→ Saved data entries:
(* ===== verification/Plugins.v ===== *)
(** * Plugins (lib/plugin/plugin_protocol.c, plugin_manager.c)

    A plugin is a child process that reads requests and writes answers, one line
    of JSON each. The messages of the protocol, the exchange of one request for
    one answer within five seconds, the handshake, the registration of the tools
    a plugin offers, and the call of such a tool. The child process is the class
    [PluginProgram]; the sandbox it is started in, memory exhaustion and a write
    that blocks are not modelled. *)

From S2P Require Import Prelude CString Json ToolArgs ToolBatch Streaming.
Local Open Scope char_scope.
Local Open Scope bool_scope.

(** ** Data *)

Definition PLUGIN_PROTOCOL_VERSION : Z := 1.
Definition MAX_PLUGINS : nat := 16.
Definition PLUGIN_MAX_RESPONSE_BYTES : Z := 10 * 1024 * 1024.

Inductive HookAction := HOOK_CONTINUE | HOOK_STOP | HOOK_SKIP.

#[export] Instance HookAction_eq_dec : EqDecision HookAction.
Proof. solve_decision. Defined.

(** A tool as a plugin declares it: the description is NULL when it is missing. *)
Record PluginParameter := mkPluginParameter {
  pp_name : cstr;
  pp_type : cstr;
  pp_description : option cstr;
  pp_required : bool
}.

Record PluginTool := mkPluginTool {
  pt_name : cstr;
  pt_description : option cstr;
  pt_parameters : list PluginParameter
}.

Record PluginManifest := mkManifest {
  pm_name : cstr;
  pm_version : cstr;
  pm_description : cstr;
  pm_hooks : list cstr;
  pm_tools : list PluginTool;
  pm_priority : Z
}.

Record PluginToolResult := mkPluginToolResult { ptr_success : bool; ptr_result : option cstr }.

(** [cJSON_ReplaceItemInObject], and what it does with an object that has the
    key. *)
Class CJsonReplace := cJSON_ReplaceItemInObject : cJSON -> cstr -> cJSON -> cJSON.

Fixpoint replace_member (l : list (cstr * cJSON)) (k : cstr) (v : cJSON) : list (cstr * cJSON) :=
  match l with
  | [] => []
  | (k', v') :: l' => if strcaseeq k' k then (k, v) :: l' else (k', v') :: replace_member l' k v
  end.

Class CJsonReplaceSpec (JR : CJsonReplace) : Prop :=
  replace_item l k v : cJSON_ReplaceItemInObject (JObject l) k v = JObject (replace_member l k v).

#[export] Instance RefReplace : CJsonReplace :=
  fun j k v => match j with JObject l => JObject (replace_member l k v) | _ => j end.
#[export] Instance RefReplaceSpec : CJsonReplaceSpec RefReplace.
Proof. by intros l k v. Qed.

(** What a look at the pipe of a plugin finds: bytes (none: nothing yet), the
    end of the five seconds, the end of the file, an error. When nothing is left
    the five seconds run out. *)
Inductive PipeEvent := Chunk (bytes : cstr) | Deadline | Eof | Broken.
Lemma StronglySorted_rev {A} (R : A -> A -> Prop) l :
  StronglySorted (fun x y => R y x) l -> StronglySorted R (rev l).
Proof.
  induction 1 as [|x l Hs IH Hx]; cbn; [constructor|].
  apply StronglySorted_app_2; [|done|repeat constructor].
  intros y z Hy Hz. apply list_elem_of_singleton in Hz as ->. rewrite Forall_forall in Hx. apply Hx.
  apply list_elem_of_In. rewrite in_rev. by apply list_elem_of_In.
Qed.

Lemma insertion_sort_spec l :
  StronglySorted lt l ->
  StronglySorted (before priority) (insertion_sort priority l) /\ insertion_sort priority l ≡ₚ l.
Proof.
  intros Hl. destruct (shift_all_sorted l []) as [H1 H2]; [done|constructor|by apply Forall_true; constructor|].
  unfold insertion_sort. split; [by apply StronglySorted_rev|].
  rewrite app_nil_r in H2. rewrite <- Permutation_rev. exact H2.
Qed.
End Order.

Lemma sorted_unique (priority : nat -> Z) l1 l2 :
  StronglySorted (before priority) l1 -> StronglySorted (before priority) l2 ->
  (forall i, i ∈ l1 <-> i ∈ l2) -> l1 = l2.
Proof.
  assert (forall i, ~ before priority i i) as Hirr by (unfold before; lia).
  assert (forall l, StronglySorted (before priority) l -> NoDup l) as Hnd.
  { induction 1 as [|x l Hs IH Hx]; constructor; [|done]. intros Hin. rewrite Forall_forall in Hx. by apply (Hirr x), Hx. }
  intros H1 H2 He. eapply (StronglySorted_unique_strong (before priority)); [|exact H1|exact H2|].
  - intros x y _ _ Hxy Hyx. exfalso. by apply (Hirr x), (asked_before_trans _ x y).
  - apply NoDup_Permutation; auto.
Qed.

Section Subscribers.
Context {J : CJson} {JR : CJsonReplace} {P : Type} {PP : PluginProgram P}.
Implicit Types (p : PluginProcess P) (ps : list (PluginProcess P)).

Lemma subscribers_from h ps : forall i0 i,
  i ∈ subscribers h i0 ps <-> exists k p, i = i0 + k /\ ps !! k = Some p /\ subscribes h p = true.
Proof.
  induction ps as [|p ps IH]; intros i0 i; cbn.
  { split; [by intros ?%not_elem_of_nil|]. intros (k & p & _ & Hk & _). done. }
  rewrite elem_of_app, IH. split.
  - intros [Hi|(k & q & -> & Hk & Hq)]; [|exists (S k), q; split; [lia|done]].
    destruct (subscribes h p) eqn:E; [|by apply not_elem_of_nil in Hi].
    apply list_elem_of_singleton in Hi as ->. exists 0, p. split; [lia|done].
  - intros ([|k] & q & -> & Hk & Hq).
    + left. injection Hk as ->. rewrite Hq. apply list_elem_of_singleton. lia.
    + right. exists k, q. split; [lia|done].
Qed.

Lemma subscribers_sorted h ps : forall i0, StronglySorted lt (subscribers h i0 ps).
Proof.
  induction ps as [|p ps IH]; intros i0; cbn; [constructor|].
  destruct (subscribes h p); [|apply IH]. cbn. constructor; [apply IH|].
  apply Forall_forall. intros i Hi. apply subscribers_from in Hi as (k & q & -> & _). lia.
Qed.

(** C21: an event goes to exactly the loaded plugins that subscribe to it, each of
    them once, those of lower priority first and those of the same priority in
    the order of their discovery; no other list has these properties. *)
Theorem subscribers_in_order ps hook l :
  l = get_sorted_subscribers ps hook <->
  StronglySorted (before (priority_of ps)) l /\
  forall i, i ∈ l <-> exists p, ps !! i = Some p /\ pl_initialized p = true /\ plugin_has_hook p hook = true.
Proof.
  assert (StronglySorted (before (priority_of ps)) (get_sorted_subscribers ps hook) /\
          forall i, i ∈ get_sorted_subscribers ps hook <->
            exists p, ps !! i = Some p /\ pl_initialized p = true /\ plugin_has_hook p hook = true) as [Hs Hi].
  { destruct (insertion_sort_spec (priority_of ps) (subscribers hook 0 ps)) as [Hs Hp]; [apply subscribers_sorted|].
    split; [done|]. intros i. unfold get_sorted_subscribers. rewrite Hp, subscribers_from. unfold subscribes. split.
    - intros (k & p & -> & Hk & [H1 H2]%andb_true_iff). by exists p.
    - intros (p & Hk & H1 & H2). exists i, p. by rewrite H1, H2. }
  split; [by intros ->|]. intros [Hs' Hi']. apply (sorted_unique (priority_of ps)); [done..|].
  intros i. by rewrite Hi, Hi'.
Qed.
End Subscribers.

(** ** Reading an answer *)

(** The sizes the buffer takes: 8192 doubled at most ten times. *)
Definition size_ok (n : Z) : Prop := exists k : Z, (0 <= k <= 10 /\ n = 8192 * 2 ^ k)%Z.

Lemma size_ok_range n : size_ok n -> (8192 <= n <= 8388608)%Z.
Proof.
  intros (k & Hk & ->). pose proof (Z.pow_le_mono_r 2 0 k). pose proof (Z.pow_le_mono_r 2 k 10). lia.
Qed.

Lemma grown_ok n used n' :
  size_ok n -> (used < n)%Z -> grown n used = Some n' -> size_ok n' /\ (used + 4096 < n')%Z.
Proof.
  intros Hs Hu. pose proof (size_ok_range n Hs). unfold grown, PLUGIN_MAX_RESPONSE_BYTES.
  destruct (Z.leb_spec n (used + 4096)); [|intros [= <-]; by split].
  destruct (Z.ltb_spec (10 * 1024 * 1024) (n * 2)); [done|]. intros [= <-].
  split; [|lia]. destruct Hs as (k & Hk & ->). exists (k + 1)%Z. rewrite Z.pow_add_r by lia.
  assert (k <> 10)%Z by (intros ->; lia). lia.
Qed.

→ Task to carry out:
When you reach the line that contains "one answer within", stop; that line and every line before it, from the very first line of the data, should be restated word for word.

→ Answer section:
(* ===== verification/Plugins.v ===== *)
(** * Plugins (lib/plugin/plugin_protocol.c, plugin_manager.c)

    A plugin is a child process that reads requests and writes answers, one line
    of JSON each. The messages of the protocol, the exchange of one request for
    one answer within five seconds, the handshake, the registration of the tools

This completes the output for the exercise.